**TASK DETAILS**: Once the line containing "(** ** Robots" is found in the entries below, reproduce it and every line after it, stopping at and including the line containing "fold_left robotsLine lines emptyRobotsTxt."; reproduce nothing else, and keep each line exact.

**STUDY MATERIAL**:
(** * The crawl orchestration of the SEO crawler service

    A shallow embedding of [src/services/seo-crawler-service.ts]:
    [analyzePage]'s link classification, [fetchSitemap], [fetchRobotsTxt]
    and [crawlSite].

    Conventions of the embedding.
    - JavaScript strings are [string]s read as ASCII text; [trim],
      [toLowerCase], [startsWith], [substring], [includes], [split] and
      [parseInt] are written out below with their behaviour on ASCII.
    - A [Set<string>] is the list of its members in insertion order, without
      repetition; [Array.from] of it is that list.
    - JavaScript numbers that hold counts and delays are integers ([Z]).
      [parseInt] yields [None] for NaN and otherwise the double nearest to
      the integer it read, ties going to the even significand; [2^1024]
      stands for [Infinity], its opposite for [-Infinity].
    - Everything the service obtains from Puppeteer, cheerio and the WHATWG
      [URL] class is a field of [Platform]: the code under study only calls
      them. A computation is a function of the platform's world that returns
      its value, the next world and the events it emitted (page loads,
      politeness sleeps and [console.error] reports), in order.
      [console.log] lines are not part of the model.
    - An exception is a [None] result; [try]/[catch] is a [match] on it.
    - [fetchSitemap] recurses without a guard in the source: the embedding
      takes fuel and answers [None] when it runs out. *)

From Stdlib Require Import String Ascii List ZArith Lia Bool Arith.
From Stdlib Require Import DecimalString DecimalNat ListDec.
Import ListNotations.
Local Open Scope string_scope.
Local Open Scope list_scope.
Local Open Scope Z_scope.

(** ** JavaScript string primitives *)

Module JS.

(** [StrWhiteSpaceChar] restricted to ASCII: TAB, LF, VT, FF, CR, SP. *)
Definition isWhiteSpace (c : ascii) : bool :=
  let n := nat_of_ascii c in
  (Nat.leb 9 n && Nat.leb n 13) || Nat.eqb n 32.

Fixpoint trimStart (s : string) : string :=
  match s with
  | EmptyString => EmptyString
  | String c s' => if isWhiteSpace c then trimStart s' else s
  end.

Fixpoint trimEnd (s : string) : string :=
  match s with
  | EmptyString => EmptyString
  | String c s' =>
      let t := trimEnd s' in
      if isWhiteSpace c && (t =? EmptyString)%string then EmptyString
      else String c t
  end.

(** [String.prototype.trim] *)
Definition trim (s : string) : string := trimEnd (trimStart s).

Definition lowerChar (c : ascii) : ascii :=
  let n := nat_of_ascii c in
  if Nat.leb 65 n && Nat.leb n 90 then ascii_of_nat (n + 32) else c.

(** [String.prototype.toLowerCase] *)
Fixpoint toLowerCase (s : string) : string :=
  match s with
  | EmptyString => EmptyString
  | String c s' => String (lowerChar c) (toLowerCase s')
  end.

(** [s.startsWith(p)] *)
Definition startsWith (s p : string) : bool := String.prefix p s.

(** [s.substring(n)] *)
Fixpoint substring (n : nat) (s : string) : string :=
  match n, s with
  | O, _ => s
  | S n', String _ s' => substring n' s'
  | S _, EmptyString => EmptyString
  end.

(** [s.includes(p)] for a non-empty [p] *)
Definition includes (s p : string) : bool :=
  match String.index 0 p s with Some _ => true | None => false end.

Definition LF : ascii := ascii_of_nat 10.

(** [s.split('\n')]: never empty, the empty string splits into [[""]]. *)
Fixpoint splitLines (s : string) : list string :=
  match s with
  | EmptyString => [EmptyString]
  | String c s' =>
      match splitLines s' with
      | [] => [EmptyString]
      | l :: ls =>
          if Ascii.eqb c LF then EmptyString :: l :: ls
          else String c l :: ls
      end
  end.

(** The value of a digit in radix 10 or 16. *)
Definition digitOf (radix : Z) (c : ascii) : option Z :=
  let n := Z.of_nat (nat_of_ascii c) in
  if (48 <=? n) && (n <=? 57) then Some (n - 48)
  else if (radix =? 16) && (97 <=? n) && (n <=? 102) then Some (n - 87)
  else if (radix =? 16) && (65 <=? n) && (n <=? 70) then Some (n - 55)
  else None.

(** The longest prefix of digits, [None] when there is none. *)
Fixpoint parseDigits (radix : Z) (s : string) (acc : option Z) : option Z :=
  match s with
  | EmptyString => acc
  | String c s' =>
      match digitOf radix c with
      | Some d =>
          parseDigits radix s'
            (Some (radix * match acc with Some a => a | None => 0 end + d))
      | None => acc
      end
  end.

(** [Infinity] as this file writes it: the first power of two that is no
    double. *)
Definition Infinity : Z := 2 ^ 1024.

(** The double nearest to a natural number: numbers of 53 bits or fewer
    are doubles; a longer one keeps its 53 leading bits, rounded to
    nearest with ties to the even significand, and overflows to
    [Infinity]. *)
Definition nearestDouble (m : Z) : Z :=
  let bits := Z.log2 m + 1 in
  if bits <=? 53 then m
  else
    let shift := bits - 53 in
    let q := Z.shiftr m shift in
    let r := m - Z.shiftl q shift in
    let half := Z.shiftl 1 (shift - 1) in
    let q' := if (half <? r) || ((r =? half) && Z.odd q) then q + 1 else q in
    let rounded := Z.shiftl q' shift in
    if Infinity <=? rounded then Infinity else rounded.

(** The Number value of a mathematical integer. *)
Definition toNumber (z : Z) : Z :=
  if z <? 0 then - nearestDouble (- z) else nearestDouble z.

(** [parseInt(s)] without a radix: leading white space, a sign, an optional
    [0x] prefix, then digits, whose signed value is turned into a Number;
    [None] stands for NaN. *)
Definition parseInt (s : string) : option Z :=
  let s1 := trimStart s in
  let '(sign, s2) :=
    match s1 with
    | String "-"%char r => (-1, r)
    | String "+"%char r => (1, r)
    | _ => (1, s1)
    end in
  let '(radix, s3) :=
    if startsWith s2 "0x" || startsWith s2 "0X" then (16, substring 2 s2)
    else (10, s2) in
  option_map (fun mathInt => toNumber (sign * mathInt))
             (parseDigits radix s3 None).

(** [x || null] on a number: NaN and 0 are falsy. *)
Definition orNull (x : option Z) : option Z :=
  match x with
  | Some 0 => None
  | _ => x
  end.

(** Truthiness of a [number | null]. *)
Definition truthy (x : option Z) : bool :=
  match x with
  | Some d => negb (d =? 0)
  | None => false
  end.

(** [Set.prototype.has] and [Set.prototype.add] on insertion-ordered sets. *)
Definition Set_has (s : list string) (x : string) : bool :=
  existsb (String.eqb x) s.

Definition Set_add (s : list string) (x : string) : list string :=
  if Set_has s x then s else s ++ [x].

(** [new Set(l)], and [l.forEach(u => s.add(u))] *)
Definition Set_addAll (s : list string) (l : list string) : list string :=
  fold_left Set_add l s.

End JS.

(** ** Robots policy: the parsing loop of [fetchRobotsTxt] *)

Record RobotsTxt := mkRobotsTxt {
  sitemaps : list string;
  disallowed : list string;
  crawlDelay : option Z
}.

Definition emptyRobotsTxt : RobotsTxt := mkRobotsTxt [] [] None.

(** One turn of [for (const line of lines)]. *)
Definition robotsLine (r : RobotsTxt) (line : string) : RobotsTxt :=
  let trimmed := JS.trim line in
  if JS.startsWith (JS.toLowerCase trimmed) "sitemap:" then
    mkRobotsTxt (sitemaps r ++ [JS.trim (JS.substring 8 trimmed)])
                (disallowed r) (crawlDelay r)
  else if JS.startsWith (JS.toLowerCase trimmed) "disallow:" then
    mkRobotsTxt (sitemaps r)
                (disallowed r ++ [JS.trim (JS.substring 9 trimmed)])
                (crawlDelay r)
  else if JS.startsWith (JS.toLowerCase trimmed) "crawl-delay:" then
    mkRobotsTxt (sitemaps r) (disallowed r)
                (JS.orNull (JS.parseInt (JS.trim (JS.substring 12 trimmed))))
  else r.

Definition parseRobotsLines (lines : list string) : RobotsTxt :=
  fold_left robotsLine lines emptyRobotsTxt.

(** The body of the [try] once the document text is at hand. *)
Definition parseRobotsTxt (html : string) : RobotsTxt :=
  parseRobotsLines (JS.splitLines html).

(** ** Data model *)

Module ImageInfo.
Record t := mk {
  src : string;
  alt : option string;
  width : option Z;
  height : option Z
}.
End ImageInfo.

Module LinkInfo.
Record t := mk {
  href : string;
  text : string;
  isInternal : bool;
  isNofollow : bool
}.
End LinkInfo.

(** The fields of a [PageAnalysis] that [analyzePage] reads off the document
    with cheerio selectors and that the crawl never looks at. *)
Record PageContent := mkPageContent {
  title : option string;
  metaDescription : option string;
  h1Tags : list string;
  h2Tags : list string;
  wordCount : Z;
  images : list ImageInfo.t;
  canonical : option string;
  ogTags : list (string * string);
  twitterTags : list (string * string);
  schemaMarkup : list string
}.

Module PageAnalysis.
Record t := mk {
  url : string;
  content : PageContent;
  links : list LinkInfo.t;
  loadTime : Z;
  statusCode : Z
}.
End PageAnalysis.

Module CrawlConfig.
Record t := mk {
  url : string;
  maxPages : option Z;
  followSitemap : option bool;
  respectRobotsTxt : option bool;
  waitForSelector : option string;
  timeout : option Z
}.
End CrawlConfig.

(** ** What the platform provides *)

(** What [fetchPage] resolves to. *)
Record FetchResult := mkFetchResult {
  html : string;
  fr_statusCode : Z;
  fr_loadTime : Z
}.

(** The parts of a WHATWG [URL] object the service reads. *)
Module URL.
Record t := mk {
  hostname : string;
  origin : string;
  href : string
}.
End URL.

(** An [<a>] element as the selectors see it: [attr('href')], [text()],
    [attr('rel')]; a missing attribute is [None]. *)
Record Anchor := mkAnchor {
  attr_href : option string;
  anchor_text : string;
  attr_rel : option string
}.

(** A sitemap document as the selectors see it: the texts of
    [$('sitemap loc')] and [$('url loc')], and [$('sitemap').length]. *)
Record SitemapDoc := mkSitemapDoc {
  sitemap_loc : list string;
  url_loc : list string;
  sitemap_length : nat
}.

Record Platform := mkPlatform {
  World : Type;
  (** the browser session of [fetchPage]: [goto], the waits and [content];
      [None] when it throws (the page is closed on both paths) *)
  browse : string -> option string -> Z -> World ->
           option FetchResult * World;
  (** [new URL(input, base)]; [None] when it throws *)
  URL_new : string -> option string -> option URL.t;
  (** [cheerio.load(html)] and the selectors of [analyzePage] *)
  cheerio_anchors : string -> list Anchor;
  cheerio_content : string -> PageContent;
  (** [cheerio.load(html, { xmlMode: true })] and the selectors of
      [fetchSitemap] *)
  cheerio_xml : string -> SitemapDoc
}.

(** What a run lets an observer see. *)
Inductive Event :=
| Fetch (url : string)
| Sleep (ms : Z)
| ErrorSitemap
| ErrorRobots
| ErrorCrawling (url : string).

**SOLVED PROBLEM**:
(** ** Robots policy: the parsing loop of [fetchRobotsTxt] *)

Record RobotsTxt := mkRobotsTxt {
  sitemaps : list string;
  disallowed : list string;
  crawlDelay : option Z
}.

Definition emptyRobotsTxt : RobotsTxt := mkRobotsTxt [] [] None.

(** One turn of [for (const line of lines)]. *)
Definition robotsLine (r : RobotsTxt) (line : string) : RobotsTxt :=
  let trimmed := JS.trim line in
  if JS.startsWith (JS.toLowerCase trimmed) "sitemap:" then
    mkRobotsTxt (sitemaps r ++ [JS.trim (JS.substring 8 trimmed)])
                (disallowed r) (crawlDelay r)
  else if JS.startsWith (JS.toLowerCase trimmed) "disallow:" then
    mkRobotsTxt (sitemaps r)
                (disallowed r ++ [JS.trim (JS.substring 9 trimmed)])
                (crawlDelay r)
  else if JS.startsWith (JS.toLowerCase trimmed) "crawl-delay:" then
    mkRobotsTxt (sitemaps r) (disallowed r)
                (JS.orNull (JS.parseInt (JS.trim (JS.substring 12 trimmed))))
  else r.

Definition parseRobotsLines (lines : list string) : RobotsTxt :=
  fold_left robotsLine lines emptyRobotsTxt.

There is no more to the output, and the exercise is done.